STIM framework identifies local, mid-range, and long-range memorization sources in CoT reasoning. Local memorization—based on preceding tokens—accounts for up to 67% of reasoning errors, especially as complexity increases and distributional shift occurs.
Models trained on systematically irrelevant traces maintain solution accuracy and sometimes improve out-of-distribution generalization, suggesting traces function as computational scaffolding rather than meaningful reasoning steps.
Applying Toulmin's argument model as explicit prompting steps (CQoT) improves LLM reasoning by forcing models to identify warrants and backing rather than skipping implicit premises.
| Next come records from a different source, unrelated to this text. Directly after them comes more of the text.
(** * NLPLogAnalysis: log normalizers and the TF-IDF n-gram scorer

    A shallow embedding of [code/log_handlers.py] and of
    [code/get_log_insights.py], with the properties of the
    insight-extraction pipeline proved about it.

    Conventions.
    - A Python [str] is a [string]; its characters are the code points
      below 256.
    - A Python [list] is a [list]; a [dict] is an association list kept in
      insertion order, which is the iteration order of a Python dict.
    - A Python [float] is a real number: rounding is not modelled.
    - An exception is a value of [exn] carried by [result]. *)

From Stdlib Require Import String Ascii List ZArith Arith Bool Lia Sorted Permutation.
From Stdlib Require Import Reals Lra Psatz.
Import ListNotations.

Open Scope list_scope.
Open Scope string_scope.

(** ** Exceptions *)

Inductive exn : Set :=
| IndexError
| ValueError.

Inductive result (A : Type) : Type :=
| Ok (a : A)
| Raise (e : exn).

Arguments Ok {A} a.
Arguments Raise {A} e.

Definition bind {A B : Type} (r : result A) (k : A -> result B) : result B :=
  match r with
  | Ok a => k a
  | Raise e => Raise e
  end.

Notation "x <- r ;; k" := (bind r (fun x => k))
  (at level 61, r at next level, right associativity).
Notation "' p <- r ;; k" := (bind r (fun p => k))
  (at level 61, p pattern, r at next level, right associativity).

(** [l[i]] for a non-negative index. *)
Definition subscript {A : Type} (l : list A) (i : nat) : result A :=
  match nth_error l i with
  | Some a => Ok a
  | None => Raise IndexError
  end.

(** ** The [str] methods the handlers use *)

Module PyStr.

Definition dquote : ascii := ascii_of_nat 34.
Definition newline : ascii := ascii_of_nat 10.
Definition hyphen : ascii := ascii_of_nat 45.

Definition NL : string := String newline "".
Definition DQ : string := String dquote "".

(** [s.startswith(p)] *)
Fixpoint startswith (p s : string) : bool :=
  match p, s with
  | "", _ => true
  | String _ _, "" => false
  | String a p', String b s' => Ascii.eqb a b && startswith p' s'
  end.

(** [s[n:]] *)
Fixpoint drop (n : nat) (s : string) : string :=
  match n, s with
  | 0, _ => s
  | S _, "" => ""
  | S k, String _ s' => drop k s'
  end.

(** The leftmost occurrence of [sep] in [s]: the text before it and the
    text after it, as [s.partition(sep)] finds them. *)
Fixpoint partition (sep s : string) : option (string * string) :=
  if startswith sep s then Some ("", drop (String.length sep) s)
  else
    match s with
    | "" => None
    | String c s' =>
        match partition sep s' with
        | Some (before, after) => Some (String c before, after)
        | None => None
        end
    end.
The method catches failures that standard chain-of-thought prompting allows.
Four cognitive tools implemented as sandboxed LLM calls improved GPT-4.1 on AIME2024 from 26.7% to 43.3% without any RL training. Modularity enforces operation isolation that pure prompting cannot guarantee, eliciting pre-existing reasoning capability.
Saliency analysis reveals that CoT prompting fails when question information doesn't aggregate into the prompt structure before reasoning begins. For simple questions, direct question-to-answer flow outperforms step-by-step reasoning, showing the optimal prompt depends on question type, not just task category.